_What this task involves_. State the number of lines below in which the word "formatCompact" appears. Nothing else belongs in the answer.

_Supplied records_.
Definition RiskFactor_str (f : RiskFactor) : string :=
  match f with
  | whale_dominance => "whale_dominance"
  | creator_holds_majority => "creator_holds_majority"
  | low_liquidity => "low_liquidity"
  | no_liquidity_lock => "no_liquidity_lock"
  | high_concentration => "high_concentration"
  | rug_pattern => "rug_pattern"
  | honeypot_risk => "honeypot_risk"
  | wash_trading => "wash_trading"
  | bonding_curve_risk => "bonding_curve_risk"
  | rapid_sell_off => "rapid_sell_off"
  | no_social_presence => "no_social_presence"
  | fake_volume => "fake_volume"
  | supply_manipulation => "supply_manipulation"
  | dev_wallet_active => "dev_wallet_active"
  | copy_token => "copy_token"
  | no_website => "no_website"
  | new_deployer => "new_deployer"
  | single_holder_majority => "single_holder_majority"
  | declining_holders => "declining_holders"
  | dead_volume => "dead_volume"
  | healthy_distribution => "healthy_distribution"
  | strong_community => "strong_community"
  | organic_volume => "organic_volume"
  | locked_liquidity => "locked_liquidity"
  | verified_socials => "verified_socials"
  | active_development => "active_development"
  | growing_holders => "growing_holders"
  | smart_money_inflow => "smart_money_inflow"
  end.

Definition upper_ascii (c : ascii) : ascii :=
  let n := nat_of_ascii c in
  if ((97 <=? n) && (n <=? 122))%nat then ascii_of_nat (n - 32) else c.

Fixpoint toUpperCase (s : string) : string :=
  match s with
  | EmptyString => EmptyString
  | String c r => String (upper_ascii c) (toUpperCase r)
  end.

(** The tags that the summary leaves out of its risk list. *)
Definition summaryPositive : list RiskFactor :=
  [ healthy_distribution; strong_community; organic_volume;
    locked_liquidity; verified_socials; active_development;
    growing_holders; smart_money_inflow ].

(** [parts.push(s)] *)
Definition pushs (parts : list string) (s : string) : list string :=
  (parts ++ [s])%list.

Section Analyzer.

(** Number formatting is left abstract: [n.toFixed(d)] and the conversion
    of a number inside a template literal.  Both are total on numbers. *)
Variable toFixed : number -> nat -> string.
Variable numberToString : number -> string.

Local Open Scope string_scope.

(** *** Format compact number *)

Definition formatCompact (n : number) : string :=
  if n >=' 1000000000 then toFixed (n /' 1000000000) 1 ++ "B"
  else if n >=' 1000000 then toFixed (n /' 1000000) 1 ++ "M"
  else if n >=' 1000 then toFixed (n /' 1000) 1 ++ "K"
  else toFixed n 0.

Definition generateSummary (dp : DataPoint) (sentiment : Sentiment)
    (score : number) (quant : Quant) (top10Pct : number) : string :=
  let parts : list string := [] in
  (* Price action *)
  let parts :=
    match priceChange1h dp with
    | Some ch =>
        let dir := if ch >=' 0 then "up" else "down" in
        pushs parts ("Price " ++ dir ++ " " ++ toFixed (JS.Math.abs ch) 1
                  ++ "% in the last hour")
    | None => parts
    end in
  (* Market cap + volume *)
  let mcap := safe (marketCap dp) 0 in
  let vol := safe (volume24h dp) 0 in
  let parts :=
    if mcap >' 0 then
      pushs parts ("mcap $" ++ formatCompact mcap ++ " with $" ++ formatCompact vol
                ++ " 24h volume")
    else parts in
  (* Holder distribution *)
  let parts :=
    pushs parts ("top 10 wallets hold " ++ toFixed top10Pct 1 ++ "% ("
              ++ HolderConcentration_str (holderConcentration quant) ++ ")") in
  (* Liquidity *)
  let parts :=
    pushs parts ("liquidity " ++ LiquidityDepth_str (liquidityDepth quant) ++ " at $"
              ++ formatCompact (safe (liquidity dp) 0)) in
  (* Buy pressure *)
  let buys := safe (buys24h dp) 0 in
  let sells := safe (sells24h dp) 0 in
  let parts :=
    pushs parts (numberToString buys ++ " buys vs " ++ numberToString sells
              ++ " sells (" ++ numberToString (buyPressure quant)
              ++ "% buy pressure)") in
  (* Risk *)
  let negFactors :=
    filter (fun f => negb (includes summaryPositive f)) (riskFactors quant) in
  let parts :=
    if (0 <? List.length negFactors)%nat then
      pushs parts ("risk factors: "
                ++ String.concat ", " (map RiskFactor_str negFactors))
    else parts in
  (* Bonding state *)
  let parts :=
    if negb (bondingComplete dp) then
      pushs parts ("bonding curve " ++ toFixed (safe (bondingProgress dp) 0) 0
                ++ "% complete")
    else parts in
  let sentimentLabel := toUpperCase (Sentiment_str sentiment) in
  sentimentLabel ++ " (" ++ numberToString score ++ "/100). "
    ++ String.concat ". " parts ++ ".".

Local Close Scope string_scope.

(** *** Main export: analyze a DataPoint -> AnalysisResult *)

(** The [snapshotAt] field of the snapshot:
    [(dp.snapshotAt && Date.now() - dp.snapshotAt < 300_000)
       ? dp.snapshotAt : Date.now()]. *)
Definition stampSnapshot (dp : DataPoint) (clk : Clock) : number * Clock :=
  if JS.truthy (snapshotAt dp) then
    let '(now, clk) := Date_now clk in
    if now -' snapshotAt dp <' 300000 then (snapshotAt dp, clk)
    else Date_now clk
  else Date_now clk.

Definition analyze (dp : DataPoint) (clk : Clock)
  : result (AnalysisResult * Clock) :=
  (* 1. Extract snapshot fields *)
  let top10Pct := computeTop10Pct dp in
  let '(stamp, clk) := stampSnapshot dp clk in
  let snapshot :=
    {| s_priceUsd := safe (priceUsd dp) 0;
       s_marketCap := safe (marketCap dp) 0;
       s_volume24h := safe (volume24h dp) 0;
       s_liquidity := safe (liquidity dp) 0;
       s_holderCount := safe (holderCount dp) 0;
       s_top10HolderPct := JS.Math.round (top10Pct *' 10) /' 10;
       s_buys24h := safe (buys24h dp) 0;
       s_sells24h := safe (sells24h dp) 0;
       s_bondingProgress := safe (bondingProgress dp) 0;
       s_snapshotAt := stamp |} in
  (* 2. Compute quant labels *)
  let buyPressure := computeBuyPressure dp in
  let volatilityScore := computeVolatilityScore dp in
  let liquidityDepth := computeLiquidityDepth dp in
  let holderConcentration := computeHolderConcentration top10Pct in
  let trendDirection := computeTrendDirection dp in
  let volumeProfile := computeVolumeProfile dp in
  riskFactors <- computeRiskFactors dp top10Pct ;;
  let riskLevel := computeRiskLevel riskFactors buyPressure in
  let quant :=
    {| riskLevel := riskLevel;
       riskFactors := riskFactors;
       buyPressure := buyPressure;
       volatilityScore := volatilityScore;
       liquidityDepth := liquidityDepth;
       holderConcentration := holderConcentration;
       trendDirection := trendDirection;
       volumeProfile := volumeProfile |} in
  (* 3. Compute top-level fields *)
  let score :=
    computeScore buyPressure volatilityScore riskLevel trendDirection
                 liquidityDepth in
  let sentiment := computeSentiment score riskLevel in
  let summary := generateSummary dp sentiment score quant top10Pct in
  Ok ({| sentiment := sentiment; score := score; summary := summary;
         snapshot := snapshot; quant := quant |}, clk).
(** One call can leave two live orders: the first POST is answered 504
    after the broker has created the order, the client posts again and the
    second POST is acknowledged. *)
Lemma one_call_two_orders :
  let w := Cases.congested [GatewayTimeout true] Acked in
  let r := sent "BNO" 10 "buy" "market" "gtc" in
  let run := place_order Scenario.executor "BNO" 10 "buy" "market" "gtc" w in
  outcome run = Ok (Some {| id := 1; request := r |}) /\
  calls (world run) = [SubmitOrder r; SubmitOrder r] /\
  book (world run) = [ {| id := 0; request := r |};
                       {| id := 1; request := r |} ].
Proof. repeat split. Qed.

End ExecutionMore.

_Task solution_. 3